I tried to download an image through wget but I got an error: Unable to establish SSL connection.

wget https://www.website.com/image.jpg
--2015-02-26 01:30:17--  https://www.website.com/image.jpg
Resolving www.website.com (www.website.com)... xx.xxx.xx.xx
Connecting to www.website.com (www.website.com)|xx.xxx.xx.xx|:443... connected.
Unable to establish SSL connection.

My test case:

  1. Using Ubuntu 12.04.4 LTS (GNU/Linux 3.8.0-44-generic x86_64), GNU Wget 1.13.4 built on linux-gnu, I was able to download the image using the code above. No error.
  2. Using Ubuntu 14.04 LTS (GNU/Linux 3.13.0-24-generic x86_64), GNU Wget 1.15 built on linux-gnu, I was not able to download the image using the code above.

Another variable is that the www.website.com uses TLS 1.0. I don't have an idea how this affects wget. But if I wget an image from TLS 1.2 websites I don't get any ssl connection errors from both test cases.

Is Ubuntu 14.04 or wget 1.15 not compatible with TLS 1.0 websites? Do I need to install/download any library/software to enable this connection?

Answer

Steffen Ullrich picture Steffen Ullrich · Feb 27, 2015

... right now it happens only to the website I'm testing. I can't post it here because it's confidential.

Then I guess it is one of the sites which is incompatible with TLS1.2. The openssl as used in 12.04 does not use TLS1.2 on the client side while with 14.04 it uses TLS1.2 which might explain the difference.

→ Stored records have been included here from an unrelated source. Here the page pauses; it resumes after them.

Lemma add_calculations_spec owners e a b R C C' :
  engine_ok e -> e = a ++ b -> (forall c, c ∈ output_names e -> owners !! c = None) ->
  (forall c, c ∈ output_names a -> exists res, R !! c = Some res /\ resolution owners e c res) ->
  (forall c, c ∉ output_names a -> R !! c = None) ->
  add_calculations owners (output_dependencies b) R C = Ok C' ->
  exists tcs, Forall2 (calculation_ok owners e) b tcs /\
    map_to_list C' ≡ₚ ((fun tc => (tc_node_id tc, tc)) <$> tcs) ++ map_to_list C.
Proof.
  intros He. revert a R C. induction b as [|r b IH]; intros a R C Ha Hout Hin Hno.
  - intros [= <-]. by exists [].
  - cbn [output_dependencies fmap list_fmap add_calculations]. intros H. apply bind_Ok in H as ([] & _ & H).
    destruct (bool_decide (is_Some (owners !! kks_calc r))); [done|]. cbn [orb] in H.
    destruct (bool_decide (is_Some (C !! kks_calc r))) eqn:EC; [done|]. apply bool_decide_eq_false, eq_None_not_Some in EC.
    pose proof He as [[_ Hnd] Hdeps]. assert (Hr : r ∈ e) by (rewrite Ha; set_solver).
    assert (Hres := resolve_rule owners R e r Hnd Hr Hout). destruct (foldl _ _ _) as [found kn]. cbn [fst snd] in Hres.
    assert (Hres' : resolution owners e (kks_calc r) (if kn then found else [], kn)).
    { apply Hres.
      - intros d Hd Ho. apply Hin. by eapply Hdeps.
      - intros d Hd. apply Hno. intros Hd'. apply Hd. rewrite Ha. unfold output_names in *. rewrite fmap_app. set_solver. }
    edestruct (IH (a ++ [r])) as (tcs & Ht & Hp); [by rewrite <- app_assoc|exact Hout| | |exact H|].
    + intros c Hc. unfold output_names in Hc. rewrite fmap_app in Hc. destruct (decide (kks_calc r = c)) as [<-|Hne].
      * rewrite lookup_insert_eq. by eexists.
      * rewrite lookup_insert_ne by done. apply Hin. set_solver.
    + intros c Hc. unfold output_names in Hc. rewrite fmap_app in Hc. rewrite lookup_insert_ne by set_solver. apply Hno. set_solver.
    + match type of H with add_calculations _ _ _ (<[_ := ?tc]> _) = _ => exists (tc :: tcs) end. split.
      * constructor; [|done]. split_and!; [done..|]. by exists kn.
      * rewrite Hp, map_to_list_insert by done. cbn [fmap list_fmap app]. by rewrite <- Permutation_middle.
Qed.

(** ** The built manifest *)

Record manifest_ok (ports : list SerialPortConfig) (e : CalcEngine) (m : TopologyManifest) : Prop := {
  mo_owned : NoDup (all_owned ports).*1;
  mo_apart : forall c, c ∈ output_names e -> c ∉ (all_owned ports).*1;
  mo_port_ids : NoDup (tp_port_id <$> tm_ports m);
  mo_ports : exists tps, tm_ports m ≡ₚ tps /\ Forall2 port_matches ports tps;
  mo_calc_ids : NoDup (tc_node_id <$> tm_calculations m);
  mo_calcs : exists tcs, tm_calculations m ≡ₚ tcs /\ Forall2 (calculation_ok (owner_map (all_owned ports)) e) e tcs;
  mo_version : tm_schema_version m = TOPOLOGY_SCHEMA_VERSION
}.

Lemma values_of {A} (id : A -> string) (m : gmap string A) (l : list A) :
  map_to_list m ≡ₚ ((fun x => (id x, x)) <$> l) ++ map_to_list (∅ : gmap string A) ->
  into_values m ≡ₚ l /\ NoDup (id <$> into_values m).
Proof.
  rewrite map_to_list_empty, app_nil_r. intros H.
  assert (Hv : into_values m ≡ₚ l) by (rewrite into_values_perm, H, <- list_fmap_compose; by rewrite list_fmap_id).
  split; [done|]. rewrite Hv. pose proof (NoDup_fst_map_to_list m) as Hn. by rewrite H, <- list_fmap_compose in Hn.
Qed.

Lemma build_ok config ports e m : new config = Some (Ok e) -> build ports e = Ok m -> manifest_ok ports e m.
Proof.
  intros He%new_engine_ok H. unfold build in H. apply bind_Ok in H as ([pm owners] & H1 & H).
  apply bind_Ok in H as (cm & H2 & [= <-]). apply add_ports_spec in H1 as ((tps & Hpm & Hm) & Hnd & _ & Hv).
  assert (Ho : owners = owner_map (all_owned ports)).
  { apply map_eq. intros k. rewrite Hv, lookup_empty. by destruct (owner_map (all_owned ports) !! k). }
  subst owners. assert (Hout : forall c, c ∈ output_names e -> owner_map (all_owned ports) !! c = None).
  { intros c Hc. eapply add_calculations_fresh; [exact H2|]. unfold output_dependencies. by rewrite <- list_fmap_compose. }
  destruct (add_calculations_spec (owner_map (all_owned ports)) e [] e ∅ ∅ cm He) as (tcs & Htc & Hp);
    [done|done|by intros c ?%elem_of_nil|by intros; apply lookup_empty|done|].
  destruct (values_of tp_port_id _ _ Hm) as [Hp1 Hp2]. destruct (values_of tc_node_id _ _ Hp) as [Hc1 Hc2]. split; cbn; try done.
  - intros c Hc. by apply not_elem_of_list_to_map_2, Hout.
  - by exists tps.
  - by exists tcs.
Qed.

Lemma owned_keys ports : (all_owned ports).*1 = (device_points ports).*1.
Proof.
  unfold all_owned, device_points, owned_points. induction ports as [|p ports IH]; [done|]. cbn [mbind list_bind].
  rewrite !fmap_app, IH. f_equal. clear. induction (sp_devices p) as [|d ds IH]; [done|]. cbn [mbind list_bind]. rewrite !fmap_app, IH.
  f_equal. by rewrite <- !list_fmap_compose.
Qed.

(** ** What the manifest promises *)

Lemma NoDup_device_keys ports : NoDup (sp_port_number <$> ports) ->
  (forall p, p ∈ ports -> NoDup ((fun d => device_id (dc_config d)) <$> sp_devices p)) -> NoDup (device_key <$> devices_of ports).
Proof.
  intros Hn. unfold devices_of. induction ports as [|p ports IH]; intros Hd; [constructor|]. cbn [mbind list_bind fmap list_fmap] in *.
  apply NoDup_cons in Hn as [Hp Hn]. rewrite fmap_app. apply NoDup_app. split_and!.
  - rewrite <- list_fmap_compose. apply (NoDup_fmap_1 snd). rewrite <- list_fmap_compose. apply Hd. set_solver.
  - intros k Hk Hk'. apply Hp. apply list_elem_of_fmap in Hk as (pd & -> & Hk). apply list_elem_of_fmap in Hk as (d & -> & _).
    apply list_elem_of_fmap in Hk' as (pd & Hk' & Hin). apply list_elem_of_bind in Hin as (q & Hin & Hq).
    apply list_elem_of_fmap in Hin as (d' & -> & _). injection Hk' as Heq _. cbn in Heq. rewrite Heq. by apply list_elem_of_fmap_2.
  - apply IH; [done|]. intros q Hq. apply Hd. set_solver.
Qed.

Lemma matched_ids ports tps : Forall2 port_matches ports tps -> tp_port_id <$> tps = sp_port_number <$> ports.
Proof. induction 1 as [|p tp ps tps (H & _) _ IH]; [done|]. cbn [fmap list_fmap]. by rewrite H, IH. Qed.

Lemma matched_points ports tps : Forall2 port_matches ports tps ->
  (p ← tps; d ← tp_devices p; td_node_ids d) ≡ₚ (all_owned ports).*1.
Proof.
  unfold all_owned. induction 1 as [|p tp ps tps (_ & _ & _ & _ & H & _) _ IH]; [done|]. cbn [mbind list_bind]. rewrite fmap_app, IH.
  apply Permutation_app_tail. rewrite H. unfold owned_points. clear. induction (sp_devices p) as [|d ds IH]; [done|].
  cbn [mbind list_bind fmap list_fmap]. rewrite fmap_app, <- list_fmap_compose. cbn [td_node_ids topology_device].
  by rewrite sort_strings_perm, IH.
Qed.

Lemma matched_calculations owners e rs tcs : Forall2 (calculation_ok owners e) rs tcs -> tc_node_id <$> tcs = output_names rs.
Proof. unfold output_names. induction 1 as [|r tc rs tcs (H & _) _ IH]; [done|]. cbn [fmap list_fmap]. by rewrite H, IH. Qed.

Lemma manifest_nodes ports e m : manifest_ok ports e m -> data_node_ids m ≡ₚ (device_points ports).*1 ++ output_names e.
Proof.
  intros [_ _ _ (tps & Hp & Hpm) _ (tcs & Hc & Hcm) _]. unfold data_node_ids. rewrite Hp, Hc.
  by rewrite (matched_points _ _ Hpm), (matched_calculations _ _ _ _ Hcm), owned_keys.
Qed.

Lemma manifest_keys ports e m : manifest_ok ports e m -> NoDup (sp_port_number <$> ports) /\ NoDup (device_key <$> devices_of ports).
Proof.
  intros [_ _ Hids (tps & Hp & Hpm) _ _ _]. rewrite Hp, (matched_ids _ _ Hpm) in Hids. split; [done|].
  apply NoDup_device_keys; [done|]. intros p [i Hi]%list_elem_of_lookup_1.
  destruct (Forall2_lookup_l _ _ _ _ _ Hpm Hi) as (tp & _ & _ & _ & _ & _ & Hd & Hnd & _). rewrite Hd in Hnd.
  rewrite <- list_fmap_compose in Hnd. apply (NoDup_fmap_1 pretty). by rewrite <- list_fmap_compose.
Qed.

Lemma manifest_owners ports e m c : manifest_ok ports e m -> c ∈ tm_calculations m ->
  NoDup (tc_owners c) /\
  forall o, o ∈ tc_owners c <-> (forall x, leaf e (tc_node_id c) x -> x ∈ (device_points ports).*1) /\
                                exists x, leaf e (tc_node_id c) x /\ (x, o) ∈ all_owned ports.
Proof.
  intros [Hnd _ _ _ _ (tcs & Hc & Hcm) _] Hin. rewrite Hc in Hin. apply list_elem_of_lookup_1 in Hin as [i Hi].
  destruct (Forall2_lookup_r _ _ _ _ _ Hcm Hi) as (r & _ & -> & _ & b & Hn & Hb & Ho & He). cbn [fst snd] in *. split; [done|].
  assert (Hk : forall x, is_Some (owner_map (all_owned ports) !! x) <-> x ∈ (device_points ports).*1).
  { intros x. rewrite <- owned_keys. split.
    - intros [o Hx%elem_of_list_to_map_2]. by apply (list_elem_of_fmap_2 fst) in Hx.
    - intros ([? o] & -> & Hx)%list_elem_of_fmap. exists o. by apply elem_of_list_to_map_1. }
  assert (Hv : forall x o, owner_map (all_owned ports) !! x = Some o <-> (x, o) ∈ all_owned ports) by (intros; by rewrite <- elem_of_list_to_map).
  setoid_rewrite Hk in Hb. setoid_rewrite Hv in Ho. intros o. destruct b.
  - rewrite Ho by done. split; [|tauto]. intros H. split; [by apply Hb|done].
  - rewrite He by done. split; [by intros ?%elem_of_nil|]. intros [H _]. by apply Hb in H.
Qed.

(** C30: the manifest lists the whole configuration, and the owners of a
    calculation are those of the points it reads.  If the manifest is built for
    an engine of [CalcEngine::new], the ports have different names, no port has
    two devices with one address, and the data nodes of the manifest are each
    point of each device and each output, once.  A calculation's owners are
    listed once each; they are the devices of the points it reads, directly or
    through other calculations, or none at all if one of those points belongs to
    no device. *)
Theorem manifest_complete config ports e m :
  new config = Some (Ok e) -> build ports e = Ok m ->
  NoDup (sp_port_number <$> ports) /\ NoDup (device_key <$> devices_of ports) /\
  NoDup (data_node_ids m) /\ data_node_ids m ≡ₚ (device_points ports).*1 ++ output_names e /\
  forall c, c ∈ tm_calculations m ->
    NoDup (tc_owners c) /\
    forall o, o ∈ tc_owners c <-> (forall x, leaf e (tc_node_id c) x -> x ∈ (device_points ports).*1) /\
                                  exists x, leaf e (tc_node_id c) x /\ (x, o) ∈ all_owned ports.
Proof.
  intros He Hm. pose proof (build_ok _ _ _ _ He Hm) as Hok. destruct (manifest_keys _ _ _ Hok) as [Hp Hd].
  split_and!; [done|done| |by eapply manifest_nodes|intros c; by apply manifest_owners].
  rewrite (manifest_nodes _ _ _ Hok), <- owned_keys. apply NoDup_app. split_and!; [apply (mo_owned _ _ _ Hok)| |].
  - intros x Hx Hx'. by apply (mo_apart _ _ _ Hok) in Hx'.
  - by destruct (new_engine_ok _ _ He) as [[_ ?] _].
Qed.

(** ** The metadata nodes *)

Inductive TopologyType := TString | TStrings | TUInt32 | TUInt16 | TByte | TBoolean | TDateTime | TByteString.
#[export] Instance topology_type_eq_dec : EqDecision TopologyType.
Proof. solve_decision. Defined.

Inductive TopologyValue :=
| TvString (s : string)
| TvStrings (l : list string)
| TvUInt32 (n : Z)
| TvUInt16 (n : Z)
| TvByte (n : Z)
| TvBoolean (b : bool)
| TvDateTime (t : option string)
| TvByteString (bs : list Z).

Definition topology_value_type (v : TopologyValue) : TopologyType :=
  match v with
  | TvString _ => TString
  | TvStrings _ => TStrings
  | TvUInt32 _ => TUInt32
  | TvUInt16 _ => TUInt16
  | TvByte _ => TByte
  | TvBoolean _ => TBoolean
  | TvDateTime _ => TDateTime
  | TvByteString _ => TByteString
  end.

(** A folder, or a read-only variable with its declared type. *)
Inductive TopologyNode := Folder | TopologyVariable (type_ : TopologyType) (value : TopologyValue).

(** A reference leads to a node of this namespace or of the business one. *)
Inductive Target := Own (id : string) | Business (id : string).

(** [is_ascii_alphanumeric] or one of [-_.~]. *)
Definition plain_byte (c : ascii) : bool := is_ascii_alphanumeric c || one_of "-_.~" c.
Definition encode_byte (c : ascii) : list ascii :=
  if plain_byte c then [c]
  else ["%"%char; hex_digit (code c / 16); hex_digit (code c mod 16)].
Definition path_component (value : string) : string := text (chars value ≫= encode_byte).

Example path_slash : path_component "/dev/tty%1" = "%2Fdev%2Ftty%251".
Proof. reflexivity. Qed.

To work around try to explicitly use --secure-protocol=TLSv1. If this does not help check if you can access the site with openssl s_client -connect ... (probably not) and with openssl s_client -tls1 -no_tls1_1, -no_tls1_2 ....

Please note that it might be other causes, but this one is the most probable and without getting access to the site everything is just speculation anyway.

The assumed problem in detail: Usually clients use the most compatible handshake to access a server. This is the SSLv23 handshake which is compatible to older SSL versions but announces the best TLS version the client supports, so that the server can pick the best version. In this case wget would announce TLS1.2. But there are some broken servers which never assumed that one day there would be something like TLS1.2 and which refuse the handshake if the client announces support for this hot new version (from 2008!) instead of just responding with the best version the server supports. To access these broken servers the client has to lie and claim that it only supports TLS1.0 as the best version.

Is Ubuntu 14.04 or wget 1.15 not compatible with TLS 1.0 websites? Do I need to install/download any library/software to enable this connection?

The problem is the server, not the client. Most browsers work around these broken servers by retrying with a lower version. Most other applications fail permanently if the first connection attempt fails, i.e. they don't downgrade by itself and one has to enforce another version by some application specific settings.